Joseph Pine: What Consumers Really Want
Writer and consultant Pine talked about how our economy has evolved from agrarian to industrial to service – and now to the experience economy. Here is what consumers really want in this new economy:
The service economy was about improving quality. Customize a service, and it becomes an experience.
The experience economy is about rendering authenticity; you have to get people to perceive your offerings as authentic. How do you render authenticity? Be true to yourself, and be true to what you say you are to others. In other words, don’t be fake. People hate fake (though if they like something that is fake, they call it faux).
Andrew Stanton: Storytelling
Stanton is a name you probably don’t know, but you do know his work: he wrote all 3 Toy Story movies, Wall-E, Finding Nemo – the list goes on. Here’s what he had to say about good storytelling:
- Storytelling is knowing your punchline.
- Stories connect us, because they affirm that our lives have meaning.

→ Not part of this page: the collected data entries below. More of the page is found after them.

End RegistryMore.

(** ** More on list_analyzers *)

Section ListAnalyzersMore.
Context {A : Type} `{LanguageAnalyzer A}.

Lemma concat_set_present (r : PyDict.dict (list string)) k old x :
  PyDict.get k r = Some old ->
  concat (snd <$> PyDict.set k (old ++ x)%list r) ≡ₚ (concat (snd <$> r) ++ x)%list.
Proof.
  induction r as [|[k' v'] r IH]; csimpl; [done|].
  destruct (String.eqb_spec k k') as [->|Hne]; csimpl.
  - intros [= ->]. rewrite <- !app_assoc. apply Permutation_app_head.
    apply Permutation_app_comm.
  - intros Hget. rewrite (IH Hget). by rewrite app_assoc.
Qed.

Lemma concat_set_absent (r : PyDict.dict (list string)) k v :
  PyDict.get k r = None ->
  concat (snd <$> PyDict.set k v r) = (concat (snd <$> r) ++ v)%list.
Proof.
  induction r as [|[k' v'] r IH]; csimpl; [by rewrite app_nil_r|].
  destruct (String.eqb_spec k k') as [->|Hne]; csimpl; [done|].
  intros Hget. by rewrite (IH Hget), app_assoc.
Qed.

Lemma list_analyzers_step_concat (r : PyDict.dict (list string)) (a : A) :
  concat (snd <$> list_analyzers_step r a)
  ≡ₚ (concat (snd <$> r) ++ supported_extensions a)%list.
Proof.
  unfold list_analyzers_step, PyDict.contains.
  destruct (PyDict.get (class_name a) r) as [old|] eqn:E; simpl.
  - rewrite E. simpl. by apply concat_set_present.
  - rewrite PyDictFacts.get_set_eq. simpl.
    pose proof (concat_set_present (PyDict.set (class_name a) [] r)
                  (class_name a) [] (supported_extensions a)
                  (PyDictFacts.get_set_eq _ _ _)) as Hp.
    simpl in Hp. rewrite Hp. by rewrite concat_set_absent, app_nil_r.
Qed.

Lemma list_analyzers_fold_concat (r : PyDict.dict (list string)) (vs : list A) :
  concat (snd <$> foldl list_analyzers_step r vs)
  ≡ₚ (concat (snd <$> r) ++ concat (supported_extensions <$> vs))%list.
Proof.
  revert r. induction vs as [|a vs IH]; intros r; csimpl.
  - by rewrite app_nil_r.
  - by rewrite IH, list_analyzers_step_concat, app_assoc.
Qed.

(** X12: [list_analyzers] neither loses nor invents an extension: its
    lists, taken together, hold the supported extensions of the stored
    analyzers, each as often as it is declared. *)
Theorem list_analyzers_keeps_all_extensions (self : AnalyzerRegistry A) :
  concat (snd <$> list_analyzers self)
  ≡ₚ concat (supported_extensions <$> PyDict.values (_analyzers self)).
Proof. unfold list_analyzers. by rewrite list_analyzers_fold_concat. Qed.

End ListAnalyzersMore.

- A story should make you care.
- A story should give you a promise – you should know you’ll be lead somewhere. In your story, make the audience put things together – don’t give them 4, give them 2 + 2.
- Change is fundamental in stories. Without change, the story dies.
- When you tell a story, construct anticipation; make the audience want to know what will happen next and how it will conclude.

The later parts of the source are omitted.